The accuracy of the predicted PK data was measured by calculating the average fold error (AFE) for each PK parameter Eq. 7. The total number of testing molecules was represented by n. This metric was used to evaluate the overall prediction accuracy of the model. Additionally, the prediction accuracy of the model was assessed by determining the percentage of prediction error within a 2-fold range for each PK parameter.
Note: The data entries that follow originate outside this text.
(* ===== verification/_CoqProject ===== *)
-Q . S2P
Prelude.v
Format.v
Ids.v
Crypt.v
Codec.v
Fields.v
State.v
Page.v
Block.v
Header.v
AMap.v
Rtf.v
Database.v
BTree.v
Node.v
Transaction.v
NodeWrite.v
Recovery.v
Heap.v
BTH.v
Text.v
PropType.v
PropBag.v
Table.v
NamedProp.v
V2Base.v
V2Disk.v
V2Entries.v
V2Pages.v
V2Blocks.v
V2Header.v
V2Bitmap.v
V2Store.v
V2Journal.v
V2Alloc.v
V2Image.v
V2Ndb.v
V2Txn.v
V2Catalog.v
V2Extents.v
V2Data.v
V2DataTree.v
V2Subnode.v
V2SubTree.v
V2Tree.v
V2PageTree.v
V2TreeBuild.v
V2Encode.v
V2TreeImage.v
V2Heap.v
V2HeapPage.v
V2HeapBuild.v
V2HeapTree.v
V2BTH.v
V2BTHTree.v
V2PC.v
V2PCTree.v
(* ===== verification/Prelude.v ===== *)
(** * A verification library for outlook-pst-go

    The repository reads and writes Outlook PST files.  This development
    translates the lower layers of the program (bytes, pages, blocks, header,
    allocation map, B-trees, nodes, transactions, recovery, the RTF
    decompressor) and the layer of heaps, properties and tables above them from
    the Go sources and proves what makes them correct, or
    the exact condition under which they are.

    ** The program

    - [pkg/util], [pkg/disk]: the on-disk structures.  Pages of 512 bytes and
      blocks of at most 8 KiB with trailers (type, signature, CRC), a header at
      offset 0, an allocation map with one bit per 64-byte slot.
    - [pkg/ndb]: the node database.  Two B-trees of pages, from node IDs to node
      entries and from block IDs to block locations; nodes whose data is a tree
      of blocks; transactions that queue blocks and entries and commit them in
      two phases (header [Invalid]; blocks, tree pages; header [Valid2]);
      recovery.
    - [pkg/rtf]: LZFu decompression of message bodies.
    - [pkg/ltp]: inside a node, a heap of allocations; on the heap, B-trees of
      fixed-size entries; on these, property contexts (typed values by property
      ID), table contexts (rows of cells) and the map of named properties.
    - The messaging layer in the root package, and [writer/v2] (a second writer),
      are above these.

    ** The files

    - [Prelude]: outcomes of a Go call ([result]: value, error, panic), machine
      words, bounds-checked buffer access, little-endian fields, their tactics
      and the hint databases.  [State]: the state-and-error monad [ST] of the
      stateful layers and the relation [moves] that frames a call.  [Fields],
      [Codec]: writing a list of fields; the class of fixed-size entry codecs.
    - [Format], [Ids]: [pkg/disk/constants.go], [pkg/util], the ID counters of
      [writer/v2].
    - [Crypt]: [pkg/disk/crypt.go].  Ciphers, CRC, signature.
    - [Page], [Block], [Header]: [page(_write).go], [block(_write).go],
      [header(_write).go].  Parsers, builders, validators.
    - [AMap]: [amap.go].  The allocation map manager.
    - [Rtf]: [pkg/rtf/decompress.go].
    - [Database]: [database.go].  The state of an open file ([Database]: contents,
      header, caches, lazily loaded roots, counters), lookups, block I/O.
    - [BTree]: [btree_write.go].  Queues of changes and the rebuilding of trees.
    - [Node], [NodeWrite]: [node.go], [node_write.go].
    - [Transaction]: [transaction.go].
    - [Recovery]: [recovery.go].
    - [Heap]: [heap(_write).go].  [BTH]: [bth(_write).go]; the class [HeapReader]
      is what a tree needs of the heap below it, so that trees, bags and tables
      are about every heap that gives back the allocations.  [Text]: Go strings,
      UTF-8, UTF-16.  [PropType]: [property.go].  [PropBag]:
      [propbag(_write).go].  [Table]: [table(_write).go].  [NamedProp]:
      [namedprop.go].
    - [V2Base]: [writer/v2/geometry.go], [codec.go]: slots, maps, the layout of
      regions.  [V2Disk]: pages and blocks.  [V2Entries], [V2Pages], [V2Blocks],
      [V2Header]: tree entries, tree pages, data and subnode trees' blocks, the
      header, each with the encoder and the inspector of the second writer.
    - [V2Bitmap], [V2Store]: the allocation bitmaps and the store of
      [writer/v2/store.go], with its work spool and undo journal.  [V2Journal]:
      every operation of the store keeps what restoring the journal needs.
      [V2Alloc]: the view of the bitmaps as one set of slots, the invariant of
      the store, allocation and freeing.  [V2Image]: the pages of the map, the
      two-phase write of [tx.go] as a trace of writes to the destination, the
      loader.
    - [V2Ndb]: [writer/v2/ndb.go] and the transactions of [tx.go]: the catalog
      ([NDB]: the store, nodes, blocks, reference counts, counters) and its
      operations.  [V2Txn]: what they leave alone, and rollback.  [V2Catalog]: the
      invariant of the reference counts.  [V2Extents]: payloads of blocks in the
      store.  [V2Data], [V2DataTree]: data trees of [xblock.go].  [V2Subnode],
      [V2SubTree]: subnode trees of [subnode.go].  [V2Tree]: the rest of [ndb.go]
      and [tx.go]: the trees of pages encoded, walked, checked and reopened, the
      commit.  [V2PageTree]: what a tree of pages is and what reading it gives.
      [V2TreeBuild]: what the encoder makes.  [V2Encode]: the encoder over the
      store.  [V2TreeImage]: the image against the catalog.
    - [V2Heap]: [writer/v2/heap(_read).go], the heap that is built, committed and
      read.  [V2HeapPage]: its pages read as written.  [V2HeapBuild]: allocation.
      [V2HeapTree]: committing and opening.  [V2BTH], [V2BTHTree]: [bth.go], trees
      on that heap.  [V2PC], [V2PCTree]: [pc.go], property contexts on those.

    ** What is shown

    - Round trips: pages, blocks, header fields, entries, GUIDs, ciphers and the
      RTF literal stream are read back as written, for the formats where the
      code does so; where it does not, the theorem states exactly what is read
      ([unicode_btpage_reads_empty], [unicode_header_reread],
      [cyclic_roundtrip_iff], [MakeHeapID_roundtrip_iff]).
    - Equivalence with a reference: the tree searches against a linear search of
      the in-order leaves, the collectors against that list, LZFu against a
      sliding window over the output, CRC against the bitwise polynomial, caches
      against uncached lookups, the trees on a heap against the sorted list of
      their entries ([bth_reads_tree]), named properties against the list of the
      entry stream.
    - The encoders of [writer/v2] are injective and its inspectors accept exactly
      the images of the encoders ([header_exact], [btpage_exact], [xblock_exact],
      [block_inspect_exact], [subnode_block_exact], [page_inspect_exact]), and the reader of [pkg/ndb]
      and [pkg/disk] reads them alike, except for the last block of a full file
      ([reader_reads_v2_block]).
    - Writers and readers of [pkg/ltp] composed: what a setter of a property bag
      stored, the getter returns ([typed_roundtrip]), over every heap that gives
      back the allocations.  The page that [HeapWriter.Build] writes is not such
      a heap ([heap_never_reads_back], [writer_ids_one_too_far]), and no built
      table can be opened ([table_never_opens]): the theorems say why.
    - Refinement: the insert and delete queues of the B-tree writer implement one
      map of pending changes; the entries of a tree writer on a heap implement a
      finite map ([bth_writer_refines]).
    - Invariants: the allocation map (bitmap, free count, disjoint live areas),
      the transaction while it queues ([txn_wf]).
    - Safety: a commit writes only to the header and to areas the map handed out;
      a crash between the two header writes leaves the old trees.  A commit of
      the store of [writer/v2] may stop after any number of its writes: the
      destination is untouched, refused, or complete ([store_commit_crash_safe]).
    - The store of [writer/v2] is a set of slots: allocation takes the lowest
      run that fits and grows the file only when none does ([store_allocates]),
      freeing undoes it ([store_free_allocate]), and an encoded store loads as
      itself ([store_image_roundtrip]).
    - The catalog of [writer/v2]: every operation keeps the reference counts equal
      to the references there are ([catalog_counts]); a transaction that fails
      leaves the catalog and every byte of the store as they were
      ([txn_atomic]), unless it contains another one ([nested_txn_keeps_bytes]
      says what then happens); collecting orphans leaves exactly what nodes own
      ([reclaim_leaves_owned]).
    - The trees of blocks of [writer/v2]: whatever [PutDataTree] stores, the
      reader and the iterator give back and the validator accepts
      ([data_tree_roundtrip]); whatever [PutSubnodeTree] stores is walked in order
      ([subnode_tree_roundtrip]).
    - The trees of pages of [writer/v2]: the image [Encode] makes shows exactly
      the catalog to every search, walk and check ([encode_shows_catalog]).
    - The layers above them in [writer/v2]: a heap keeps every value it was given
      ([heap_allocates]), and committed to a new node and opened again it gives
      them all back, whether on a page, in a subnode, or in a tree stored before
      ([heap_roundtrip]); a tree on a heap is its list of entries
      ([v2_bth_roundtrip]); a property context is a map ([pc_is_map]), and
      committed, opened and loaded it is the same map ([pc_roundtrip]).
    - Errors, bounds, termination: which inputs are refused or panic, that the
      decompressor and [ReadHeader] are total.
    - Divergences between what the code means and what it does are theorems too:
      they characterise the inputs on which it happens.

    ** Conventions

    Integers are [Z]; a Go conversion or wrapping operation is a visible [u8],
    [u16], [u32] or [u64].  A byte is a [Z] in 0..255 ([is_byte]).  A Go slice
    is a list; out-of-range indexing or slicing is the outcome [Panic].  Errors
    keep the format string and the integer arguments.

    Recursion of the source over pages, blocks and nodes takes its depth of call
    as a [nat]; running out of it is [Panic] (Go overflows its stack).  Theorems
    assume a depth of at least the height of the tree in the file and are not
    about shallower stacks; [search_cycle_diverges] shows that on cyclic pages
    no depth is enough.  Loops over input take the input length as fuel and are
    proved never to run out ([Decompress_total], [reader_drains]).  A range loop
    over a Go map takes the order in which it sees the keys; theorems hold for
    every order.

    A file is its contents ([bytes]); reads and writes of an open file succeed as
    the operating system documents it (a read is cut at the end of the file, a
    write beyond it extends it).

    ** Not modelled

    Mutexes and [sync.RWMutex] (every call is taken to run alone), [Sync] (no
    effect on contents), error texts beyond the format string, [String] methods.
    The messaging layer of the root package, and of [writer/v2] table contexts,
    folders, messages, attachments and the exporter, are not modelled, nor are commits to a named file
    (temporary names, renames, the adoption of the new handle); [cmd/pstinfo] and
    [writer/v2/interop] only do input and output. *)
From stdpp Require Export base tactics list numbers strings gmap sorting.
From Stdlib Require Export Lia.

Declare Scope pst_scope.
Delimit Scope pst_scope with pst.
Global Open Scope Z_scope.
(* ===== verification/Format.v ===== *)
(** * Format constants ([pkg/disk/constants.go])

    The two file formats, page, block and AMap type codes, and the size limits
    the other components use. *)
From S2P Require Import Prelude.

Inductive PSTFormat := FormatUnknown | FormatANSI | FormatUnicode.
#[export] Instance PSTFormat_eq_dec : EqDecision PSTFormat.
Proof. solve_decision. Defined.

(** [if format == FormatANSI] / [if format == FormatUnicode] *)
Definition is_ANSI (f : PSTFormat) : bool := match f with FormatANSI => true | _ => false end.
Definition is_Unicode (f : PSTFormat) : bool := match f with FormatUnicode => true | _ => false end.

(** ** Magic numbers and versions *)
Definition PSTMagic : Z := 0x4E444221.
Definition ClientMagicPST : Z := 0x4D53.
Definition ClientMagicOST : Z := 0x4F53.
Definition DatabaseFormatANSIMin : Z := 14.
Definition DatabaseFormatANSIMax : Z := 15.
Definition DatabaseFormatUnicodeMin : Z := 20.
Definition DatabaseFormatUnicodeMax : Z := 23.

(** ** Page types *)
Definition PageTypeBBT : Z := 0x80.
Definition PageTypeNBT : Z := 0x81.
Definition PageTypeFMap : Z := 0x82.
Definition PageTypePMap : Z := 0x83.
Definition PageTypeAMap : Z := 0x84.
Definition PageTypeFPMap : Z := 0x85.
Definition PageTypeDList : Z := 0x86.

(** ** Block types *)
Definition BlockTypeExternal : Z := 0x00.
Definition BlockTypeExtended : Z := 0x01.
Definition BlockTypeSubnode : Z := 0x02.

(** ** Sizes *)
Definition PageSize : Z := 512.
Definition MaxBlockDiskSize : Z := 8192.
Definition BytesPerSlot : Z := 64.
Definition FirstAMapPageLocation : Z := 0x4400.
Definition DListPageLocation : Z := 0x4200.
Definition HeaderSizeANSI : Z := 512.
Definition HeaderSizeUnicode : Z := 564.
Definition PageTrailerSizeANSI : Z := 12.
Definition PageTrailerSizeUnicode : Z := 16.
Definition BlockTrailerSizeANSI : Z := 12.
Definition BlockTrailerSizeUnicode : Z := 16.
Definition NBTLeafEntrySizeANSI : Z := 16.
Definition NBTLeafEntrySizeUnicode : Z := 32.
Definition BBTLeafEntrySizeANSI : Z := 12.
Definition BBTLeafEntrySizeUnicode : Z := 24.
Definition MaxDataBlockSizeUnicode : Z := 8176.
Definition MaxDataBlockSizeANSI : Z := 8180.
Definition MaxXBlockEntriesUnicode : Z := 1020.
Definition MaxXBlockEntriesANSI : Z := 2040.
Definition MaxSubnodeLeafEntriesUnicode : Z := 340.
Definition MaxSubnodeLeafEntriesANSI : Z := 680.
Definition MaxBTPageEntriesNBTUnicode : Z := 15.
Definition MaxBTPageEntriesNBTANSI : Z := 31.
Definition MaxBTPageEntriesBBTUnicode : Z := 20.
Definition MaxBTPageEntriesBBTANSI : Z := 41.
Definition MaxBTPageEntriesNonleafUnicode : Z := 20.
Definition MaxBTPageEntriesNonleafANSI : Z := 41.
#[export] Hint Unfold PageSize BytesPerSlot FirstAMapPageLocation HeaderSizeANSI HeaderSizeUnicode
  PageTrailerSizeANSI PageTrailerSizeUnicode BlockTrailerSizeANSI BlockTrailerSizeUnicode
  NBTLeafEntrySizeANSI NBTLeafEntrySizeUnicode BBTLeafEntrySizeANSI BBTLeafEntrySizeUnicode
  MaxDataBlockSizeUnicode MaxDataBlockSizeANSI : pst_consts.

(** ** AMap status byte of the header *)
Definition AMapStatusValid : Z := 0x00.
Definition AMapStatusInvalid : Z := 0x01.
Definition AMapStatusValid2 : Z := 0x02.

(** ** Alignment to 64-byte slots *)
Definition AlignDisk (size : Z) : Z := Z.ldiff (u64 (size + 63)) 63.
Definition AlignDisk32 (size : Z) : Z := Z.ldiff (u32 (size + 63)) 63.

Lemma AlignDisk_arith size :
  0 ≤ size → size + 63 < 2 ^ 64 → AlignDisk size = 64 * ((size + 63) / 64).
Proof.
  intros. unfold AlignDisk. rewrite u64_small by lia.
  change 63 with (Z.ones 6) at 2. by rewrite ldiff_low by lia.
Qed.
(** [AlignDisk] is the least multiple of 64 that is at least [size]. *)
Lemma AlignDisk_spec size :
  0 ≤ size → size + 63 < 2 ^ 64 →
  size ≤ AlignDisk size < size + 64 ∧ AlignDisk size mod 64 = 0.
Proof.
  intros. rewrite AlignDisk_arith by done. pose proof (Z_div_mod_eq_full (size + 63) 64).
  pose proof (Z.mod_pos_bound (size + 63) 64 ltac:(lia)).
  split; [lia|]. rewrite Z.mul_comm. apply Z.mod_mul. lia.
Qed.
Lemma AlignDisk_fixed size :
  0 ≤ size → size + 63 < 2 ^ 64 → size mod 64 = 0 → AlignDisk size = size.
Proof.
  intros ? ? H. destruct (AlignDisk_spec size) as [[? ?] Hm]; [done..|].
  rewrite AlignDisk_arith in * by done.
  pose proof (Z_div_mod_eq_full size 64). lia.
Qed.
(* ===== verification/State.v ===== *)
(** * Stateful calls

    A Go method on a shared object is a function from the object's state to its
    new state and an outcome: a call that returns an error, or panics, keeps
    the writes it made before. *)
From S2P Require Import Prelude.

Definition ST (S A : Type) : Type := S → S * result A.

#[export] Instance ST_ret {S} : MRet (ST S) := λ A a s, (s, Ok a).
#[export] Instance ST_bind {S} : MBind (ST S) := λ A B f m s,
  match m s with
  | (s, Ok a) => f a s
  | (s, Err e) => (s, Err e)
  | (s, Panic) => (s, Panic)
  end.

Definition get {S} : ST S S := λ s, (s, Ok s).
Definition modify {S} (f : S → S) : ST S unit := λ s, (f s, Ok tt).
Definition fail {S A} (e : error) : ST S A := λ s, (s, Err e).
Definition lift {S A} (r : result A) : ST S A := λ s, (s, r).
(** [if err != nil { return fmt.Errorf(ctx + ": %w", err) }] *)
Definition wrap {S A} (ctx : string) (m : ST S A) : ST S A := λ s, let '(s, r) := m s in (s, wrap_err ctx r).
(** [_ = err] *)
Definition ignore_err {S A} (m : ST S A) : ST S unit := λ s,
  match m s with (s, Panic) => (s, Panic) | (s, _) => (s, Ok tt) end.
(** Run a call on a part of the state. *)
Definition zoom {S T A} (proj : S → T) (upd : S → T → S) (m : ST T A) : ST S A := λ s,
  let '(t, r) := m (proj s) in (upd s t, r).

Notation "'do' x <- m ; k" := (mbind (λ x, k) m) (at level 100, x name, m at level 90, k at level 200, only parsing).
Notation "m ';;' k" := (mbind (λ _, k) m) (at level 100, k at level 200, right associativity, only parsing).

Section laws.
Context {S : Type}.
Lemma st_bind_Ok {A B} (m : ST S A) (f : A → ST S B) s s' a :
  m s = (s', Ok a) → (m ≫= f) s = f a s'.
Proof. intros H. unfold mbind, ST_bind. by rewrite H. Qed.
Lemma st_bind_Err {A B} (m : ST S A) (f : A → ST S B) s s' e :
  m s = (s', Err e) → (m ≫= f) s = (s', Err e).
Proof. intros H. unfold mbind, ST_bind. by rewrite H. Qed.
Lemma st_bind_Panic {A B} (m : ST S A) (f : A → ST S B) s s' :
  m s = (s', Panic) → (m ≫= f) s = (s', Panic).
Proof. intros H. unfold mbind, ST_bind. by rewrite H. Qed.
Lemma st_bind_inv {A B} (m : ST S A) (f : A → ST S B) s s2 b :
  (m ≫= f) s = (s2, Ok b) → ∃ s1 a, m s = (s1, Ok a) ∧ f a s1 = (s2, Ok b).
Proof. unfold mbind, ST_bind. destruct (m s) as [s1 [a|e|]]; intros; simplify_eq; eauto. Qed.
Lemma st_get_bind {A} (f : S → ST S A) s : (get ≫= f) s = f s s.
Proof. done. Qed.
Lemma st_modify_bind {A} g (f : unit → ST S A) s : (modify g ≫= f) s = f tt (g s).
Proof. done. Qed.
Lemma st_ret_bind {A B} (a : A) (f : A → ST S B) s : (mret a ≫= f) s = f a s.
Proof. done. Qed.
End laws.

(** How a call moves the state, whatever its outcome: [R] relates the state
    before to the state after.  For a reflexive and transitive relation the
    property follows the structure of the call. *)
Definition moves {S A} (R : S → S → Prop) (m : ST S A) : Prop := ∀ s, R s (m s).1.

Section moves.
Context {S : Type} (R : S → S → Prop) `{!PreOrder R}.
Lemma moves_ret {A} (a : A) : moves R (mret a).
Proof. intros s. done. Qed.
Lemma moves_get : moves R get.
Proof. intros s. done. Qed.
Lemma moves_lift {A} (r : result A) : moves R (lift r).
Proof. intros s. done. Qed.
Lemma moves_fail {A} e : moves R (fail (A:=A) e).
Proof. intros s. done. Qed.
Lemma moves_modify f : (∀ s, R s (f s)) → moves R (modify f).
Proof. intros H s. apply H. Qed.
Lemma moves_bind {A B} (m : ST S A) (f : A → ST S B) : moves R m → (∀ a, moves R (f a)) → moves R (m ≫= f).
Proof.
  intros Hm Hf s. specialize (Hm s). unfold mbind, ST_bind. destruct (m s) as [s1 [a|e|]]; cbn in *; try done.
  etrans; [exact Hm|apply Hf].
Qed.
(** The same when the rest relies on what the first call returns. *)
Lemma moves_bind_post {A B} (P : A → Prop) (m : ST S A) (f : A → ST S B) :
  moves R m → (∀ s s' a, m s = (s', Ok a) → P a) → (∀ a, P a → moves R (f a)) → moves R (m ≫= f).
Proof.
  intros Hm HP Hf s. specialize (Hm s). unfold mbind, ST_bind. destruct (m s) as [s1 [a|e|]] eqn:E; cbn in *; try done.
  etrans; [exact Hm|]. apply Hf. by eapply HP.
Qed.
Lemma moves_wrap {A} c (m : ST S A) : moves R m → moves R (wrap c m).
Proof. intros H s. specialize (H s). unfold wrap. by destruct (m s) as [s1 r]. Qed.
Lemma moves_ignore {A} (m : ST S A) : moves R m → moves R (ignore_err m).
Proof. intros H s. specialize (H s). unfold ignore_err. by destruct (m s) as [s1 [| |]]. Qed.
(** Two calls whose states are related only together. *)
Lemma moves_bind2 {A B C} (m : ST S A) (n : A → ST S B) (k : A → ST S C) s :
  R s ((do x <- m; n x) s).1 → (∀ x, moves R (k x)) → R s ((do x <- m; (n x ;; k x)) s).1.
Proof.
  intros Hmn Hk. unfold mbind, ST_bind in *. destruct (m s) as [s1 [a|e|]]; [|done..].
  destruct (n a s1) as [s2 [b|e|]]; cbn in *; [|done..]. etrans; [exact Hmn|apply Hk].
Qed.
End moves.
Lemma moves_zoom {S T A} (R : S → S → Prop) (Q : T → T → Prop) proj upd (m : ST T A) :
  moves Q m → (∀ s t, Q (proj s) t → R s (upd s t)) → moves R (zoom proj upd m).
Proof. intros Hm H s. specialize (Hm (proj s)). unfold zoom. destruct (m (proj s)) as [t r]. by apply H. Qed.
(** Split a call into its parts. *)
Ltac moves_step := repeat (lazymatch goal with
  | |- moves _ (mbind _ _) => apply moves_bind; [apply _| |intro; cbv beta]
  | |- moves _ (wrap _ _) => apply moves_wrap
  | |- moves _ (mret _) => apply moves_ret; apply _
  | |- moves _ get => apply moves_get; apply _
  | |- moves _ (lift _) => apply moves_lift; apply _
  | |- moves _ (fail _) => apply moves_fail; apply _
  end).

(** ** Loops *)
Fixpoint mapM_st {S A B} (f : A → ST S B) (l : list A) : ST S (list B) :=
  match l with
  | [] => mret []
  | x :: l => do y <- f x; do ys <- mapM_st f l; mret (y :: ys)
  end.

(** A loop whose every step succeeds: [I] is kept, [R] relates the states, and
    what a step establishes survives later ones. *)
Lemma mapM_st_Ok {St A B} (f : A → ST St B) (I : St → Prop) (R : St → St → Prop) `{!PreOrder R} (Q : A → B → St → Prop) l :
  (∀ x s, x ∈ l → I s → ∃ s' y, f x s = (s', Ok y) ∧ I s' ∧ R s s' ∧ Q x y s') →
  (∀ x y s s', R s s' → Q x y s → Q x y s') →
  ∀ s, I s → ∃ s' ys, mapM_st f l s = (s', Ok ys) ∧ I s' ∧ R s s' ∧ Forall2 (λ x y, Q x y s') l ys.
Proof.
  intros Hf HQ. induction l as [|x l IH]; intros s Hs; [by exists s, []|].
  destruct (Hf x s) as (s1 & y & E1 & Hs1 & R1 & Q1); [by left|done|].
  destruct (IH (λ z s Hz, Hf z s (list_elem_of_further _ _ _ Hz)) s1 Hs1) as (s2 & ys & E2 & Hs2 & R2 & F2).
  exists s2, (y :: ys). cbn [mapM_st]. rewrite (st_bind_Ok _ _ _ _ _ E1), (st_bind_Ok _ _ _ _ _ E2).
  split; [done|]. split; [done|]. split; [by etrans|]. constructor; [by eapply HQ|done].
Qed.
(** ** Entry codecs of the three page kinds *)
Definition NBTLeaf_wf (f : PSTFormat) (e : NBTLeafEntry) : Prop :=
  fits (id_width f) (NE_NID e) ∧ fits (id_width f) (NE_DataBID e) ∧
  fits (id_width f) (NE_SubBID e) ∧ fits 32 (NE_ParentNID e).
Definition BBTLeaf_wf (f : PSTFormat) (e : BBTLeafEntry) : Prop :=
  fits (id_width f) (BR_BID (BE_BRef e)) ∧ fits (id_width f) (BR_IB (BE_BRef e)) ∧
  fits 16 (BE_Size e) ∧ fits 16 (BE_RefCount e).
Definition Nonleaf_wf (f : PSTFormat) (e : BTNonleafEntry) : Prop :=
  fits (id_width f) (KE_Key e) ∧ fits (id_width f) (BR_BID (KE_Ref e)) ∧
  fits (id_width f) (BR_IB (KE_Ref e)).

#[export] Program Instance NBTLeaf_codec : EntryCodec NBTLeafEntry := {|
  ec_enc := enc_NBTLeaf; ec_dec := parseNBTLeafEntry;
  ec_size f := if is_Unicode f then 32 else 16; ec_wf := NBTLeaf_wf |}.
Next Obligation. by destruct f. Qed.
Next Obligation. by destruct f. Qed.
Next Obligation.
  intros f e data off Hk (H1 & H2 & H3 & H4) Hoff Hlen Hw. destruct e as [nid d s p]. cbn in *.
  destruct f; [done|unfold parseNBTLeafEntry, enc_NBTLeaf, id_width in *; cbn [is_Unicode] in *..].
  - rewrite !u32_small in Hw by done. drop_pad Hw. solve_codec Hw 16.
  - solve_codec Hw 32.
Qed.
(* ===== verification/Header.v ===== *)
(** * The file header ([pkg/disk/header.go], [pkg/disk/header_write.go])

    The header record, its two parsers and two serializers, and the accessors
    the transaction layer uses. *)
From S2P Require Import Prelude Format Crypt Fields Page.

(** ** Data *)
Record Root := mkRoot {
  COrphans : Z; IBFileEOF : Z; IBAMapLast : Z; CBAMapFree : Z; CBPMapFree : Z;
  BRefNBT : BlockReference; BRefBBT : BlockReference;
  FAMapValid : Z; BARVec : Z; CARVec : Z }.
Record Header := mkHeader {
  DWMagic : Z; DWCRCPartial : Z; WMagicClient : Z; WVer : Z; WVerClient : Z;
  BPlatformCreate : Z; BPlatformAccess : Z; DWOpenDBID : Z; DWOpenClaimID : Z;
  HFormat : PSTFormat; HRoot : Root; BCryptMethod : Z;
  BidNextB : Z; DWCRCFull : Z; BidNextP : Z; DWUnique : Z }.

(** ** Parsing *)
Definition parseRootUnicode (buf : bytes) (o : Z) : result Root :=
  orph ← rd 4 o buf; eof ← rd 8 (o + 4) buf; last ← rd 8 (o + 12) buf;
  af ← rd 8 (o + 20) buf; pf ← rd 8 (o + 28) buf;
  nbid ← rd 8 (o + 36) buf; nib ← rd 8 (o + 44) buf;
  bbid ← rd 8 (o + 52) buf; bib ← rd 8 (o + 60) buf;
  valid ← rd 1 (o + 68) buf; bar ← rd 1 (o + 69) buf; car ← rd 2 (o + 70) buf;
  mret (mkRoot orph eof last af pf (mkBRef nbid nib) (mkBRef bbid bib) valid bar car).
Definition parseRootANSI (buf : bytes) (o : Z) : result Root :=
  orph ← rd 4 o buf; eof ← rd 4 (o + 4) buf; last ← rd 4 (o + 8) buf;
  af ← rd 4 (o + 12) buf; pf ← rd 4 (o + 16) buf;
  nbid ← rd 4 (o + 20) buf; nib ← rd 4 (o + 24) buf;
  bbid ← rd 4 (o + 28) buf; bib ← rd 4 (o + 32) buf;
  valid ← rd 1 (o + 36) buf; bar ← rd 1 (o + 37) buf; car ← rd 2 (o + 38) buf;
  mret (mkRoot orph eof last af pf (mkBRef nbid nib) (mkBRef bbid bib) valid bar car).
$$\begin{aligned} AFE = 10{^{\frac{1}{n}\,\sum _{i=1}^{n}\log (\frac{predicted_{i}}{observed_{i}})}} \end{aligned}$$

(7)

Results

ML models

Five ML methods were used to construct models for predicting human $f_{up}$, Caco-2 cell permeability, and CLt. These methods included SVR, RF, XGB, GBM, and D-MPNN. A series of models were built for each parameter using different training sets. Table II presents the statistical evaluation results of the ML models in training and testing.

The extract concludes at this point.